NGM Bio Provides Pipeline Update and Reports Second Quarter 2019 Financial Results
--Initiated Phase 1 clinical study of NGM621 for the treatment of dry age-related macular degeneration (AMD)--
--Completed enrollment of 1 mg cohort of 24-week Phase 2 study of NGM282 (aldafermin) in NASH patients; Planned data readouts over next 3 – 6 months--
--Robust clinical stage pipeline now spans novel drugs to address significant unmet needs in metabolic disease, oncology and ophthalmic disease--
SOUTH SAN FRANCISCO, Calif, Aug. 12, 2019 (GLOBE NEWSWIRE) -- NGM Biopharmaceuticals, Inc. (Nasdaq: NGM), a clinical stage biotechnology company focused on developing transformative therapeutics for patients, today provided a business update and reported second quarter 2019 financial results for the period ending June 30, 2019.
“Our initiation of a Phase 1 clinical study of NGM621 to treat dry AMD demonstrates our continued progress in executing on our goal to operate one of the industry’s most productive R&D engines,” said David J. Woodhouse, Ph.D., chief executive officer of NGM. “We have made important progress advancing NGM282 as a potential treatment for NASH, having advanced this program into Phase 2b clinical development earlier this year. With our R&D roots firmly established and continuing to grow in the metabolic and liver spaces, we are actively building a robust pipeline that also includes novel product candidates for additional therapeutic areas, including oncology and ophthalmic diseases. This strategy positions us to tackle a spectrum of significant unmet needs, leveraging fully our in-house biology and biologics expertise.”

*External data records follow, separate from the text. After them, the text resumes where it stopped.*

Lemma val_cons w l : val (w :: l) = w + W * val l.
Proof. reflexivity. Qed.

Lemma pow_W_pos n : 0 <= n -> 0 < W ^ n.
Proof. intros. apply Z.pow_pos_nonneg; lia. Qed.

Lemma pow_W_succ n : 0 <= n -> W ^ (1 + n) = W * W ^ n.
Proof. intros. by rewrite Z.pow_add_r, Z.pow_1_r by lia. Qed.

Lemma val_app l k : val (l ++ k) = val l + W ^ zlen l * val k.
Proof.
  induction l as [|w l IH]; cbn [app]; [change (zlen []) with 0; rewrite Z.pow_0_r; cbn [val fold_right]; lia|].
  rewrite !val_cons, IH, zlen_cons, pow_W_succ by apply zlen_nonneg. ring.
Qed.

Lemma val_bounds l : words_ok l -> 0 <= val l < W ^ zlen l.
Proof.
  induction 1 as [|w l Hw Hl IH]; [by change (0 <= 0 < 1); lia|].
  rewrite val_cons, zlen_cons, pow_W_succ by apply zlen_nonneg. unfold is_word in Hw. nia.
Qed.

Lemma val_rep n : val (zrep n 0) = 0.
Proof. unfold zrep. induction (Z.to_nat n) as [|m IH]; [done|]. cbn [replicate]. rewrite val_cons, IH. lia. Qed.

Lemma val_quad w0 w1 w2 w3 l :
  val (w0 :: w1 :: w2 :: w3 :: l) = quad w3 w2 w1 w0 + W ^ 4 * val l.
Proof. rewrite !val_cons. unfold quad. ring. Qed.

Lemma val_inj l k : words_ok l -> words_ok k -> zlen l = zlen k -> val l = val k -> l = k.
Proof.
  intros Hl. revert k. induction Hl as [|w l Hw Hl IH]; intros k Hk Hlen Hval.
  - symmetry in Hlen. by apply zlen_nil_inv in Hlen.
  - destruct Hk as [|x k Hx Hk]; [rewrite zlen_cons in Hlen; pose proof (zlen_nonneg l); change (zlen []) with 0 in Hlen; lia|].
    rewrite !zlen_cons in Hlen. rewrite !val_cons in Hval. unfold is_word in Hw, Hx.
    assert (val l = val k) by lia. f_equal; [lia|]. apply IH; [done|lia|done].
Qed.

(** Induction on a count in steps of four, as the loops go. *)
Lemma four_ind (P : nat -> Prop) :
  P 0%nat -> (forall n, (n < 3)%nat -> P n -> P (S n)) -> (forall n, P n -> P (S (S (S (S n))))) ->
  forall n, P n.
Proof.
  intros H0 H1 H4 n. induction (lt_wf n) as [n _ IH].
  destruct n as [|[|[|[|n]]]]; [done|..].
  - apply H1; [lia|]. done.
  - apply H1; [lia|]. apply IH; lia.
  - apply H1; [lia|]. apply IH; lia.
  - apply H4, IH. lia.
Qed.

(** What a loop over [n] words returns: [n] words [r] and a carry, with
    [val r + c * W^n] the number [v]. *)
Definition carries (o : option (list Z * Z)) (n : Z) (bound v : Z) : Prop :=
  exists r c, o = Some (r, c) /\ zlen r = n /\ words_ok r /\ 0 <= c <= bound /\
    val r + c * W ^ n = v.
Definition borrows (o : option (list Z * Z)) (n : Z) (v : Z) : Prop :=
  exists r c, o = Some (r, c) /\ zlen r = n /\ words_ok r /\ 0 <= c <= 1 /\
    val r - c * W ^ n = v.

Ltac explode4 a Ha Hok :=
  destruct a as [|?a0 [|?a1 [|?a2 [|?a3 a]]]]; try (cbn in Ha; lia);
  unfold words_ok in Hok; rewrite !Forall_cons in Hok; destruct Hok as (? & ? & ? & ? & Hok).

Ltac explode1 a Ha Hok :=
  destruct a as [|?a0 a]; try (cbn in Ha; lia);
  unfold words_ok in Hok; rewrite !Forall_cons in Hok; destruct Hok as (? & Hok).

Lemma zlen_four {A} (w0 w1 w2 w3 : A) l : zlen (w0 :: w1 :: w2 :: w3 :: l) = 4 + zlen l.
Proof. rewrite !zlen_cons. lia. Qed.

(** One more word, or four more, in front of a result. *)
Ltac word_step :=
  rewrite zlen_cons, !val_cons; split_and!; [done|lia|by constructor|lia|lia|];
  rewrite Nat2Z.inj_succ, <- Z.add_1_l, pow_W_succ by lia; lia.

Ltac quad_step Hr :=
  rewrite zlen_four, !val_quad;
  rewrite !Forall_cons in Hr; destruct Hr as (? & ? & ? & ? & _);
  split_and!; [done|lia|by unfold words_ok; rewrite !Forall_cons|lia|lia|];
  match goal with
  | |- context [Z.of_nat (S (S (S (S ?n))))] =>
      replace (Z.of_nat (S (S (S (S n))))) with (4 + Z.of_nat n) by lia
  end; rewrite Z.pow_add_r by lia; lia.

Lemma bn_add_words_loop_spec n a b xa xb c :
  length a = n -> length b = n -> words_ok a -> words_ok b -> 0 <= c <= 1 ->
  carries (bn_add_words_loop n (a ++ xa) (b ++ xb) c) (Z.of_nat n) 1 (val a + val b + c).
Proof.
  revert n a b c. refine (four_ind _ _ _ _).
  - intros a b c Ha Hb _ _ Hc. apply nil_length_inv in Ha, Hb. subst.
    exists [], c. cbn. split_and!; [done..|constructor|lia|lia|lia].
  - intros n Hn IH a b c Ha Hb Hoka Hokb Hc. explode1 a Ha Hoka. explode1 b Hb Hokb.
    assert (E : bn_add_words_loop (S n) ((a0 :: a) ++ xa) ((a1 :: b) ++ xb) c =
      let '(carry, r0) := bn_addw_addw a0 a1 c in
      '(r, carry) ← bn_add_words_loop n (a ++ xa) (b ++ xb) carry; Some (r0 :: r, carry))
      by (destruct n as [|[|[|?]]]; [done..|lia]).
    rewrite E. call (bn_addw_addw_spec a0 a1 c ltac:(done) ltac:(done) (is_word_carry _ Hc)).
    destruct Hcall as (Hr & _ & Ev). assert (Hz : 0 <= z <= 1) by (unfold is_word in *; lia).
    destruct (IH a b z) as (r & c' & -> & Hlen & Hrok & Hc' & Hv); [cbn in *; lia|cbn in *; lia|done..|].
    exists (z0 :: r), c'. word_step.
  - intros n IH a b c Ha Hb Hoka Hokb Hc. explode4 a Ha Hoka. explode4 b Hb Hokb.
    cbn [app bn_add_words_loop].
    pose proof (bn_qwaddqw_spec a3 a2 a1 a0 a7 a6 a5 a4 c) as Hq.
    destruct (bn_qwaddqw _ _ _ _ _ _ _ _ _) as [[[[c1 r3] r2] r1] r0].
    destruct Hq as (Hr & Hc1 & Hv1); [by rewrite !Forall_cons|done|].
    destruct (IH a b c1) as (r & c' & -> & Hlen & Hrok & Hc' & Hv); [cbn in *; lia|cbn in *; lia|done..|].
    exists (r0 :: r1 :: r2 :: r3 :: r), c'. quad_step Hr.
Qed.

Lemma bn_sub_words_loop_spec n a b xa xb c :
  length a = n -> length b = n -> words_ok a -> words_ok b -> 0 <= c <= 1 ->
  borrows (bn_sub_words_loop n (a ++ xa) (b ++ xb) c) (Z.of_nat n) (val a - val b - c).
Proof.
  revert n a b c. refine (four_ind _ _ _ _).
  - intros a b c Ha Hb _ _ Hc. apply nil_length_inv in Ha, Hb. subst.
    exists [], c. cbn. split_and!; [done..|constructor|lia|lia|lia].
  - intros n Hn IH a b c Ha Hb Hoka Hokb Hc. explode1 a Ha Hoka. explode1 b Hb Hokb.
    assert (E : bn_sub_words_loop (S n) ((a0 :: a) ++ xa) ((a1 :: b) ++ xb) c =
      let '(borrow, r0) := bn_subw_subw a0 a1 c in
      '(r, borrow) ← bn_sub_words_loop n (a ++ xa) (b ++ xb) borrow; Some (r0 :: r, borrow))
      by (destruct n as [|[|[|?]]]; [done..|lia]).
    rewrite E. call (bn_subw_subw_spec a0 a1 c ltac:(done) ltac:(done) (is_word_carry _ Hc)).
    destruct Hcall as (Hr & _ & Ev). assert (Hz : 0 <= z <= 1) by (unfold is_word in *; lia).
    destruct (IH a b z) as (r & c' & -> & Hlen & Hrok & Hc' & Hv); [cbn in *; lia|cbn in *; lia|done..|].
    exists (z0 :: r), c'. word_step.
  - intros n IH a b c Ha Hb Hoka Hokb Hc. explode4 a Ha Hoka. explode4 b Hb Hokb.
    cbn [app bn_sub_words_loop].
    pose proof (bn_qwsubqw_spec a3 a2 a1 a0 a7 a6 a5 a4 c) as Hq.
    destruct (bn_qwsubqw _ _ _ _ _ _ _ _ _) as [[[[c1 r3] r2] r1] r0].
    destruct Hq as (Hr & Hc1 & Hv1); [by rewrite !Forall_cons|done|].
    destruct (IH a b c1) as (r & c' & -> & Hlen & Hrok & Hc' & Hv); [cbn in *; lia|cbn in *; lia|done..|].
    exists (r0 :: r1 :: r2 :: r3 :: r), c'. quad_step Hr.
Qed.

Second Quarter 2019 and Recent Highlights
- Completed enrollment of Cohort 4 of the Phase 2 clinical study of NGM282 (aldafermin) in non-alcoholic steatohepatitis (NASH) patients with F2-F3 fibrosis. Cohort 4 has enrolled 78 patients with biopsy-confirmed NASH and stage F2-F3 liver fibrosis and will assess the efficacy, safety and tolerability of aldafermin 1 mg compared to placebo. An interim analysis of the non-invasive measures of efficacy, including liver fat content as measured by MRI-PDFF, liver transaminases and exploratory fibrosis biomarkers, will be conducted in approximately half the subjects after 24 weeks of treatment. NGM expects to report these interim data in the fourth quarter of 2019. Topline results of the full Cohort 4, which will include an assessment of the effect of 24 weeks of treatment on liver histology, are anticipated in early 2020. NGM plans to report preliminary results on ALPINE 2/3, an ongoing Phase 2b study of aldafermin in NASH patients with F2-F3 fibrosis, by the end of 2020.
- Dosed first patient in Phase 1 clinical study of NGM621 for the treatment of geographic atrophy, an advanced form of dry AMD. NGM621 is an antibody binding an undisclosed target that has supportive human genetics data to suggest that inhibition of this pathway can effectively slow the progression of vision loss in patients with dry AMD. Currently, there are no approved therapies to treat dry AMD, a disease that is prevalent in approximately one million adults in the United States and progresses to permanent loss of central vision. The primary objective of the Phase 1 clinical study is to evaluate the safety, tolerability and pharmacokinetics of up to two intravitreal doses of NGM621 in patients with geographic atrophy.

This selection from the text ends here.